Who Pays for the Upgrade? Fee Restructuring Explained

While the bill is careful to state it won't change the Chapter 7 filing fee or take away a judge's power to waive fees for those who can’t afford it, the money for this pay hike and general administrative costs has to come from somewhere. The bill achieves this by restructuring how various bankruptcy fees are allocated (Sec. 3, Sec. 4).

Essentially, the bill is playing musical chairs with government funds. It sets specific amounts of collected fees to go into the Treasury’s general fund, a special fund from the Deficit Reduction Act, and the U.S. Trustee System Fund.
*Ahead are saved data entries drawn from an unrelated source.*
(* ===== verification/MdsRpc.v ===== *)
(** * Metadata operations over RPC (src/libdeltafs/mds_api.cc)

    [MDS::RPC::CLI] implements the [MDS] interface by sending messages to a
    stub; [MDS::RPC::SRV] answers messages with an implementation of [MDS].
    The transport between them is the stub: a parameter of the client.

    A message body is written into the 200-byte array [Message::buf]; what is
    sent from [extra_buf] is unbounded.  A release build ([kDebugRPC] false)
    encodes straight into [buf] and does not check its size: writing past its
    end is [Crash BufOverflow].  A debug build encodes into a string and
    returns [BufferFull] when it would not have fit. *)
From S2P Require Import Prelude Coding Status FsTypes MdsApi.

(** ** Messages *)

Record Message := mkMsg { op : Z; err : Z; contents : bytes }.

(** [sizeof(Message::buf)] *)
Definition kBufSize : Z := 200.

Definition Stub (St : Type) : Type := Message -> St -> (Crashed + (Status * Message)) * St.

(** ** Encodings of the requests *)

(** The fields of [BaseOptions]: the directory and the name come first, the
    session and the deadline after the fields of the operation. *)
Definition put_head (b : BaseOptions) : bytes :=
  EncodeId (dir_id b) ++ PutLengthPrefixedSlice (name_hash b) ++ PutLengthPrefixedSlice (name b).
Definition put_tail (b : BaseOptions) : bytes :=
  EncodeVarint32 (session_id b) ++ EncodeVarint64 (op_due b).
For example, it mandates that $5,400,000 annually from certain fees collected between 2026 and 2031 be diverted directly into the general fund of the Treasury (Sec. 4). This administrative shuffling is designed to keep the entire bankruptcy system self-funded, but it means that the administrative costs, while not directly increasing the consumer filing fee, are being managed through fee adjustments that could impact the total cost of a Chapter 11 business bankruptcy.

Institutionalizing the Temporary Judges

Perhaps the most significant change for the judicial system is the extension of temporary bankruptcy judge offices. The bill extends the terms of several temporary judgeships—created under previous acts in 2017 and 2020—from five years to ten years (Sec. 5). This means if a judge was appointed to a temporary spot in a busy district, they now have five more years on the bench before that position is reviewed or eliminated.

While this keeps experienced judges in place and prevents potential backlogs in courts that need the help, it also means these “temporary” positions are becoming institutionalized for a decade without requiring Congress to make them permanent or subject them to regular legislative review. It’s a practical fix for judicial capacity, but it reduces the frequency of oversight on these necessary but non-permanent roles.

Less Frequent Check-Ups on Fees

Finally, the bill changes the required review period for quarterly bankruptcy fees—the fees that businesses and larger estates pay—from every five years to every ten years (Sec. 4). This reduces the frequency with which the government must assess these administrative charges. While it might provide more stability for financial planning within the system, it also means less frequent oversight on how those fees are calculated and applied, essentially pushing the next major check-up further down the road.